Gedung wayang orang juga dibangun di tempat 103 tahun yang lalu. Di sisi barat kompleks itu sempat digelar pekan olahraga nasional (PON) pertama pada tahun 1948 yang menjadikan lokasi itu kini dilengkapi stadion yang belakangan dinamai R. Maladi, sesuai nama tokoh olahraga nasional yang menggagas PON di tempat itu.
250 Meter
Kompleks Sriwedari belakangan juga dimanfaatkan sebagai taman hiburan rakyat, pusat jajanan serba ada yang dipadukan kios-kios seni. Di tepi selatan kompleks Sriwedari yang menghadap Jl.
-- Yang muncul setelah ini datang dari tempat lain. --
(** * SuperCompose: superquadric mesh generation and parameter persistence

    A shallow embedding of [generate_superquadric_mesh], [load_superquadrics]
    and [save_object] from [gui_rot.py], with the properties of the mesh
    (grid structure, counts, index validity, unit sphere, finiteness,
    scaling) and of the JSON persistence (filtering of unused slots,
    what a saved file looks like to the loader).

    Numbers.  The Python code computes on IEEE doubles.  The mesh part is
    modelled over the real numbers [R]: rounding and overflow are not
    represented, but the places where numpy leaves the finite reals
    (a negative base under a fractional exponent, zero under a negative
    exponent) are, through the type [float] below.  The persistence part
    only stores, compares with zero and rounds to two decimals; it is
    modelled over the rationals [Q], of which every finite double is one.
    Where a property turns on the rounding itself, the formats are
    modelled: [Binary] rounds rationals to binary64 and binary32 (the
    product test of the display, the 32-bit fields of a material record),
    and [Doubles] runs the generator on the binary64 floats of the kernel
    (the scaling of vertices). *)

From Stdlib Require Import Reals Lra Lia ZArith List QArith Qround Bool.
From Stdlib Require String.
From Stdlib Require Import Qreals Qabs Qpower.
From Stdlib Require Lqa Floats Uint63.
From Stdlib Require Import Permutation.
Import ListNotations.

(* ================================================================== *)
(** ** Python results *)

Inductive exn : Type :=
| ValueError
| TypeError
| KeyError
| IndexError
| AttributeError
| FileNotFoundError.

Inductive result (A : Type) : Type :=
| Ok (a : A)
| Err (e : exn).
Arguments Ok {A} a.
Arguments Err {A} e.

Definition bind {A B : Type} (r : result A) (k : A -> result B) : result B :=
  match r with
  | Ok a => k a
  | Err e => Err e
  end.

Notation "x <- r ;; k" := (bind r (fun x => k))
  (at level 61, r at next level, right associativity).

(** [range(n)] on Python integers: empty when [n <= 0]. *)
Definition range (n : Z) : list Z := map Z.of_nat (seq 0 (Z.to_nat n)).

(* ================================================================== *)
(** ** The numpy operations the generator uses *)

Module Np.

Local Open Scope R_scope.

(** A value of a numpy float array: a finite real, or one of the
    non-finite doubles ([inf], [-inf], [nan]).  The generator only ever
    multiplies such values, and a product with a non-finite factor is
    non-finite, so the three are not told apart. *)
Inductive float : Type :=
| Finite (r : R)
| NotFinite.

Definition fmul (x y : float) : float :=
  match x, y with
  | Finite a, Finite b => Finite (a * b)
  | _, _ => NotFinite
  end.

(** [np.sign] on one element. *)
Definition sign (v : R) : R :=
  if Rlt_dec 0 v then 1 else if Rlt_dec v 0 then -1 else 0.

(** [b ** e] on one element of a float array:
    - a positive base has the real power [exp (e * ln b)];
    - [0 ** e] is [0] for [e > 0], [1] for [e = 0] and [inf] otherwise;
    - a negative base has a (signed) power when [e] is an integer and
      gives [nan] when it is not. *)
Definition power (b e : R) : float :=
  if Rlt_dec 0 b then Finite (Rpower b e)
  else if Req_dec_T b 0 then
    (if Rlt_dec 0 e then Finite 0
     else if Req_dec_T e 0 then Finite 1
     else NotFinite)
  else
    (if Req_dec_T e (IZR (Int_part e)) then Finite (powerRZ b (Int_part e))
     else NotFinite).

(** [np.linspace(start, stop, num)]: [num] samples [start + i * step] with
    [step = (stop - start) / (num - 1)]; a negative [num] is rejected.
    (numpy stores [stop] itself in the last slot when [num > 1]; over the
    reals that is the value the formula gives, see [linspace_last].) *)
Definition linspace (start stop : R) (num : Z) : result (list R) :=
  if (num <? 0)%Z then Err ValueError
  else
    let div := (num - 1)%Z in
    let delta := stop - start in
    Ok (map (fun i => if (0 <? div)%Z
                      then start + IZR i * (delta / IZR div)
                      else start + IZR i * delta)
            (range num)).

(** Two-dimensional arrays, as rows. *)
Definition grid (A : Type) : Type := list (list A).

(** [np.meshgrid(xs, ys)] with the default ['xy'] indexing: both results
    have [len ys] rows and [len xs] columns; the first repeats [xs] in
    every row, the second holds [ys[i]] all along row [i]. *)
Definition meshgrid (xs ys : list R) : grid R * grid R :=
  (map (fun _ => xs) ys, map (fun y => map (fun _ => y) xs) ys).

Definition map2 {A B C : Type} (f : A -> B -> C) (l1 : list A) (l2 : list B)
  : list C :=
  map (fun p => f (fst p) (snd p)) (combine l1 l2).

(** Elementwise operations.  The binary one is only applied to arrays of
    one shape (numpy would raise on a mismatch). *)
Definition gmap {A B : Type} (f : A -> B) (g : grid A) : grid B :=
  map (map f) g.

Definition gzip {A B C : Type} (f : A -> B -> C) (g1 : grid A) (g2 : grid B)
  : grid C :=
  map2 (map2 f) g1 g2.

Definition np_cos : grid R -> grid R := gmap cos.
Definition np_sin : grid R -> grid R := gmap sin.
Definition np_abs : grid R -> grid R := gmap Rabs.
Definition np_sign : grid R -> grid R := gmap sign.

(** [a * g] for a Python scalar [a]. *)
Definition scal (a : R) (g : grid R) : grid R := gmap (Rmult a) g.

(** [g ** e] for a Python scalar [e]. *)
Definition np_power (g : grid R) (e : R) : grid float :=
  gmap (fun b => power b e) g.

(** An array of finite values seen as a float array. *)
Definition fin : grid R -> grid float := gmap Finite.

(** [g1 * g2]. *)
Definition np_mul : grid float -> grid float -> grid float := gzip fmul.

(** [g.flatten()]: row-major. *)
Definition flatten {A : Type} (g : grid A) : list A := List.concat g.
Kebangkitan Nasional, berderet empat blok deretan kios. Hingga 2010 lalu, media massa lokal mencatat ada 97 kios di tempat itu.
Deretan kios yang panjangnya mencapai 250 m itu umumnya dimanfaatkan untuk toko buku. Ada juga yang memanfaatkannya untuk menjual jasa pengetikan, bahkan juga jasa cukur.
Deretan kios itulah yang kondang sebagai Busri atau Mbusri. Bukan hanya karena buku-buku baru di tempat itu kerap kali dijual dengan harga lebih murah, tetapi mereka juga menawarkan buku-buku bekas untuk pelbagai keperluan. Jika tak mampu membeli yang baru, sebagian keluarga memilih membelikan buku bekas bagi putra-putri mereka.
Siswa yang sedang ketiban tugas membikin kliping biasanya berlama-lama di tempat untuk menyeleksi majalah bekas. Para mahasiswa pemalas kerap terlihat cermat memelototi tumpukan buku bekas demi mendapatkan tugas kuliah, bahkan skripsi bekas di kios-kios itu.
Yang membuat Busri atau Mbusri itu kondang di pelbagai wilayah adalah banyaknya buku bekas yang terbilang langka ditawarkan pedagang di tempat itu. Tak heran para kolektor buku dari berbagai kota akrab dengan tempat itu, mereka juga membawa pulang kenangan dan kisah indah dari Kota Bengawan.